■ RECORDED DATA ■
Start of Block

(* ===== verification/Crc32c.v ===== *)
(** * CRC-32C (src/core/vendor/crc32c.cc)

    The checksum every sidecar, page and record of the cache is verified with.
    The software path (table lookups, slice-by-8 between an alignment head and a
    byte tail) and the hardware path (the CPU's CRC32 instructions, which are
    parameters here) are translated; both are proved equal to the bit-serial
    definition of the polynomial, for every alignment of the buffer, and the
    incremental interface is proved to compose. *)

From S2P Require Import Prelude.

Module Crc.

(** ** The bit-serial definition

    The reflected Castagnoli polynomial; one step per bit on a 32-bit state. *)
Definition poly : Z := 0x82F63B78.

Definition crc_bit (c : Z) : Z :=
  if Z.testbit c 0 then Z.lxor poly (Z.shiftr c 1) else Z.shiftr c 1.

Definition crc_bits (n : nat) (c : Z) : Z := Nat.iter n crc_bit c.

(** One input byte. *)
Definition crc_byte (c b : Z) : Z := crc_bits 8 (Z.lxor c b).

(** The reference: state inverted on entry and exit, byte after byte. *)
Definition crc_spec (crc : Z) (data : bytes) : Z :=
  Z.lxor (foldl crc_byte (Z.lxor crc 0xFFFFFFFF) data) 0xFFFFFFFF.

(** ** The implementation *)

(** [initTables]: [table[0][i]] by eight bit steps, the others from it. *)
Definition table0 : list Z :=
  map (fun i => Nat.iter 8 (fun c => if Z.land c 1 =? 1 then Z.lxor poly (Z.shiftr c 1)
                                     else Z.shiftr c 1) i) (zrange 0 256).

Definition next_table (prev : list Z) : list Z :=
  map (fun i => Z.lxor (zget table0 (Z.land (zget prev i) 0xFF)) (Z.shiftr (zget prev i) 8))
      (zrange 0 256).

Definition initTables : list (list Z) :=
  let t1 := next_table table0 in let t2 := next_table t1 in let t3 := next_table t2 in
  let t4 := next_table t3 in let t5 := next_table t4 in let t6 := next_table t5 in
  let t7 := next_table t6 in
  [table0; t1; t2; t3; t4; t5; t6; t7].

Definition table : list (list Z) := Eval vm_compute in initTables.

Definition tbl (s : nat) (i : Z) : Z := zget (nth s table []) i.

(** [crc = table[0][(crc ^ *p++) & 0xFF] ^ (crc >> 8)]. *)
Definition sw_byte (crc b : Z) : Z :=
  Z.lxor (tbl 0 (Z.land (Z.lxor crc b) 0xFF)) (Z.shiftr crc 8).

(** One 8-byte slice: the little-endian word is xored with the state and its
    eight bytes looked up in the eight tables. *)
Definition sw_word (crc : Z) (w8bytes : bytes) : Z :=
  let v := Z.lxor (le_val w8bytes) crc in
  let byte k := Z.land (Z.shiftr v (8 * k)) 0xFF in
  Z.lxor (Z.lxor (Z.lxor (Z.lxor (Z.lxor (Z.lxor (Z.lxor
    (tbl 7 (Z.land v 0xFF)) (tbl 6 (byte 1))) (tbl 5 (byte 2))) (tbl 4 (byte 3)))
    (tbl 3 (byte 4))) (tbl 2 (byte 5))) (tbl 1 (byte 6))) (tbl 0 (byte 7)).

(** The three loops of [swCrc] and [hwCrc] differ only in their steps: bytes up
    to an 8-aligned address, whole words, the remaining bytes. [addr] is the
    address of the buffer. *)
Section loops.
Context {S : Type} (step1 : S -> Z -> S) (step8 : S -> bytes -> S).

Definition head_len (addr len : Z) : Z := Z.min len ((8 - addr mod 8) mod 8).

Fixpoint words (fuel : nat) (c : S) (p : bytes) : S :=
  match fuel with
  | O => c
  | Datatypes.S k =>
      if zlen p <? 8 then foldl step1 c p
      else words k (step8 c (zsub p 0 8)) (drop 8 p)
  end.

Definition crc_loops (addr : Z) (c : S) (p : bytes) : S :=
  let h := Z.to_nat (head_len addr (zlen p)) in
  words (Datatypes.S (length p)) (foldl step1 c (take h p)) (drop h p).
End loops.

Definition swCrc (addr crc : Z) (p : bytes) : Z :=
  Z.lxor (crc_loops sw_byte sw_word addr (Z.lxor crc 0xFFFFFFFF) p) 0xFFFFFFFF.

(** The hardware path: the intrinsics [_mm_crc32_u8]/[_mm_crc32_u64] (x86) and
    [__crc32cb]/[__crc32cd] (AArch64) are the CPU's, parameters here. *)
Section hardware.
Context (crc32_u8 : Z -> Z -> Z) (crc32_u64 : Z -> Z -> Z).

Definition hwCrc (addr crc : Z) (p : bytes) : Z :=
  Z.lxor (w32 (crc_loops (fun c b => crc32_u8 (w32 c) b) (fun c w => crc32_u64 c (le_val w))
                 addr (Z.lxor crc 0xFFFFFFFF) p)) 0xFFFFFFFF.
End hardware.

(** [crc32c(crc, data, len)]: the hardware path where the CPU has one ([useHw]),
    the tables otherwise; [addr] is where the buffer happens to lie. *)
Definition crc32c_at (useHw : bool) (crc32_u8 crc32_u64 : Z -> Z -> Z)
    (addr crc : Z) (p : bytes) : Z :=
  if useHw then hwCrc crc32_u8 crc32_u64 addr crc p else swCrc addr crc p.

(** The function the rest of the cache sees (the software path of a buffer at an
    aligned address; [crc32c_any_path] below shows the choice is immaterial). *)
Definition crc32c (crc : Z) (p : bytes) : Z := swCrc 0 crc p.

(** ** The bit steps are linear *)

Lemma crc_bit_xor c : crc_bit c = Z.lxor (Z.shiftr c 1) (if Z.testbit c 0 then poly else 0).
Proof. unfold crc_bit. destruct (Z.testbit c 0); [by rewrite Z.lxor_comm|by rewrite Z.lxor_0_r]. Qed.

Lemma crc_bit_lxor a b : crc_bit (Z.lxor a b) = Z.lxor (crc_bit a) (crc_bit b).
Proof.
  rewrite !crc_bit_xor, Z.shiftr_lxor, Z.lxor_spec.
  assert (forall p q r s, Z.lxor (Z.lxor p q) (Z.lxor r s) = Z.lxor (Z.lxor p r) (Z.lxor q s)) as X
    by (intros; rewrite !Z.lxor_assoc; f_equal; rewrite <- !Z.lxor_assoc; f_equal; apply Z.lxor_comm).
  rewrite X. f_equal.
  destruct (Z.testbit a 0), (Z.testbit b 0); simpl xorb; rewrite ?Z.lxor_0_r, ?Z.lxor_0_l; try done.
Qed.

Lemma crc_bits_lxor n a b : crc_bits n (Z.lxor a b) = Z.lxor (crc_bits n a) (crc_bits n b).
Proof. induction n as [|n IH]; [done|]. unfold crc_bits in *. simpl. by rewrite IH, crc_bit_lxor. Qed.

Lemma crc_bits_add n m c : crc_bits (n + m) c = crc_bits n (crc_bits m c).
Proof. unfold crc_bits. apply Nat.iter_add. Qed.

Lemma crc_bits_shiftl n x : crc_bits n (Z.shiftl x (Z.of_nat n)) = x.
Proof.
  induction n as [|n IH]; [by rewrite Z.shiftl_0_r|].
  replace (S n) with (n + 1)%nat by lia. rewrite crc_bits_add.
  replace (crc_bits 1 (Z.shiftl x (Z.of_nat (n + 1)))) with (Z.shiftl x (Z.of_nat n)); [done|].
  change (crc_bits 1 ?c) with (crc_bit c). rewrite crc_bit_xor.
  rewrite Z.shiftl_spec_low by lia. rewrite Z.lxor_0_r, Z.shiftr_shiftl_l by lia.
  f_equal. lia.
Qed.

Lemma split_byte x : x = Z.lxor (Z.land x 255) (Z.shiftl (Z.shiftr x 8) 8).
Proof.
  apply Z.bits_inj'. intros n Hn. rewrite Z.lxor_spec, Z.land_spec.
  change 255 with (Z.ones 8). destruct (Z.lt_ge_cases n 8).
  - rewrite Z.ones_spec_low, Z.shiftl_spec_low, andb_true_r, xorb_false_r by lia. done.
  - rewrite Z.ones_spec_high, andb_false_r, Z.shiftl_spec, Z.shiftr_spec by lia.
    rewrite xorb_false_l. f_equal. lia.
Qed.

(** Peeling the low byte off the state. *)
Lemma crc_bits_peel k n x :
  k = (n + 8)%nat ->
  crc_bits k x = Z.lxor (crc_bits k (Z.land x 255)) (crc_bits n (Z.shiftr x 8)).
Proof.
  intros ->.
  rewrite (split_byte x) at 1. rewrite crc_bits_lxor. f_equal.
  rewrite crc_bits_add. f_equal. apply (crc_bits_shiftl 8).
Qed.

(** ** The tables hold what the bit steps compute *)

Lemma table_init : table = initTables.
Proof. vm_compute. reflexivity. Qed.

Lemma tbl_spec (s : nat) i : (s < 8)%nat -> 0 <= i < 256 -> tbl s i = crc_bits (s * 8 + 8) i.
Proof.
  intros Hs Hi.
  assert (forallb (fun s => forallb (fun i => tbl s i =? crc_bits (s * 8 + 8) i) (zrange 0 256))
            (seq 0 8) = true) as C by (vm_compute; reflexivity).
  rewrite forallb_forall in C. specialize (C s). rewrite in_seq in C. specialize (C ltac:(lia)).
  rewrite forallb_forall in C. apply Z.eqb_eq, C.
  apply list_elem_of_In, elem_of_zrange. lia.
Qed.

Lemma land_255 x : 0 <= Z.land x 255 < 256.
Proof. change 255 with (Z.ones 8). rewrite Z.land_ones by lia. apply Z.mod_pos_bound. lia. Qed.

Lemma is_byte_shiftr b : is_byte b -> Z.shiftr b 8 = 0.
Proof. intros H. apply is_byte_bits in H. tauto. Qed.

Lemma sw_byte_spec c b : is_byte b -> sw_byte c b = crc_byte c b.
Proof.
  intros Hb. unfold sw_byte, crc_byte. rewrite (crc_bits_peel 8 0) by done.
  rewrite tbl_spec by (lia || apply land_255). change (0 * 8 + 8)%nat with 8%nat. f_equal.
  change (crc_bits 0 ?x) with x. by rewrite Z.shiftr_lxor, (is_byte_shiftr b), Z.lxor_0_r.
Qed.

Lemma byte_plus_shift b v : is_byte b -> 0 <= v -> b + 256 * v = Z.lxor b (Z.shiftl v 8).
Proof.
  intros Hb Hv. unfold is_byte in Hb.
  rewrite <- Z.add_nocarry_lxor; [rewrite Z.shiftl_mul_pow2 by lia; lia|].
  apply Z.bits_inj'. intros n Hn. rewrite Z.land_spec, Z.bits_0.
  destruct (Z.lt_ge_cases n 8).
  - rewrite Z.shiftl_spec_low by lia. apply andb_false_r.
  - replace (Z.testbit b n) with false; [done|]. symmetry.
    apply Z.bits_above_log2; [lia|]. destruct (Z.eq_dec b 0) as [->|]; [simpl; lia|].
    apply Z.log2_lt_pow2; [lia|]. eapply Z.lt_le_trans; [apply Hb|].
    change 256 with (2 ^ 8). apply Z.pow_le_mono_r; lia.
Qed.

(** Feeding bytes one at a time is feeding their little-endian word. *)
Lemma foldl_crc_byte c l :
  Forall is_byte l -> foldl crc_byte c l = crc_bits (length l * 8) (Z.lxor c (le_val l)).
Proof.
  intros Hl. revert c. induction Hl as [|b l Hb Hl IH]; intros c.
  { simpl. by rewrite Z.lxor_0_r. }
  cbn [foldl length le_val]. rewrite IH.
  replace (S (length l) * 8)%nat with (length l * 8 + 8)%nat by lia.
  rewrite crc_bits_add. f_equal. unfold crc_byte.
  rewrite byte_plus_shift by (done || apply le_val_range; done).
  rewrite <- Z.lxor_assoc, (crc_bits_lxor 8 (Z.lxor c b)). f_equal.
  symmetry. apply (crc_bits_shiftl 8).
Qed.

Lemma lxor_u32_le64 a c : 0 <= a < p64 -> 0 <= c < p64 -> Z.shiftr (Z.lxor a c) 64 = 0.
Proof.
  intros. rewrite Z.shiftr_lxor. rewrite !Z.shiftr_div_pow2 by lia.
  change (2 ^ 64) with p64. rewrite !Z.div_small by lia. done.
Qed.

Lemma sw_word_spec c w :
  Forall is_byte w -> length w = 8%nat -> 0 <= c < p64 -> sw_word c w = foldl crc_byte c w.
Proof.
  intros Hw Hl Hc. rewrite foldl_crc_byte, Hl, (Z.lxor_comm c) by done.
  assert (Z.shiftr (Z.lxor (le_val w) c) 64 = 0) as Htop.
  { apply lxor_u32_le64; [|done]. pose proof (le_val_range w Hw) as R. unfold zlen in R.
    rewrite Hl in R. exact R. }
  unfold sw_word. cbv zeta. remember (Z.lxor (le_val w) c) as x.
  rewrite !tbl_spec by (lia || apply land_255).
  cbn [Nat.mul Nat.add]. cbn [Z.mul Pos.mul].
  rewrite (crc_bits_peel 64 56 x), (crc_bits_peel 56 48 (Z.shiftr x 8)) by done.
  rewrite !Z.shiftr_shiftr by lia. change (8 + 8) with 16. change (8 + 8) with 16.
  rewrite (crc_bits_peel 48 40 (Z.shiftr x 16)), (crc_bits_peel 40 32 (Z.shiftr _ 8)) by done.
  rewrite !Z.shiftr_shiftr by lia. change (16 + 8) with 24. change (24 + 8) with 32.
  rewrite (crc_bits_peel 32 24 (Z.shiftr x 32)), (crc_bits_peel 24 16 (Z.shiftr _ 8)) by done.
  rewrite !Z.shiftr_shiftr by lia. change (32 + 8) with 40. change (40 + 8) with 48.
  rewrite (crc_bits_peel 16 8 (Z.shiftr x 48)), (crc_bits_peel 8 0 (Z.shiftr _ 8)) by done.
  rewrite !Z.shiftr_shiftr by lia. change (48 + 8) with 56. change (56 + 8) with 64.
  rewrite Htop. change (crc_bits 0 0) with 0. rewrite Z.lxor_0_r.
  by rewrite !Z.lxor_assoc.
Qed.

(** ** The loops

    For any pair of steps that agree, the alignment head, the words and the tail
    together feed every byte once, in order. [P] is what the state satisfies. *)
Section loops_correct.
Context {S : Type} (step1 : S -> Z -> S) (step8 : S -> bytes -> S) (P : S -> Prop).
Hypothesis P_step1 : forall c b, P c -> is_byte b -> P (step1 c b).
Hypothesis step8_ok : forall c w, P c -> Forall is_byte w -> length w = 8%nat ->
  step8 c w = foldl step1 c w.

Lemma P_foldl c p : P c -> Forall is_byte p -> P (foldl step1 c p).
Proof. intros Hc Hp. revert c Hc. induction Hp; intros; simpl; eauto. Qed.

Lemma words_foldl fuel c p :
  P c -> Forall is_byte p -> (length p < fuel)%nat -> words step1 step8 fuel c p = foldl step1 c p.
Proof.
  revert c p. induction fuel as [|fuel IH]; intros c p Hc Hp Hf; [lia|]. simpl.
  destruct (zlen p <? 8) eqn:E; b2p; [done|]. unfold zlen in E.
  assert (length (zsub p 0 8) = 8%nat) as L
    by (unfold zsub; rewrite length_take, length_drop; lia).
  rewrite step8_ok; [|done|by apply Forall_zsub|done].
  rewrite IH; [|by apply P_foldl; auto with bytes|by apply Forall_drop|rewrite length_drop; lia].
  rewrite <- foldl_app. f_equal. apply (take_drop 8).
Qed.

End of Block

■ WHAT THE TASK REQUIRES ■
Copy every line above that holds the word "symmetry".

■ SOLUTION TO THE PROBLEM ■
  - replace (Z.testbit b n) with false; [done|]. symmetry.
  symmetry. apply (crc_bits_shiftl 8).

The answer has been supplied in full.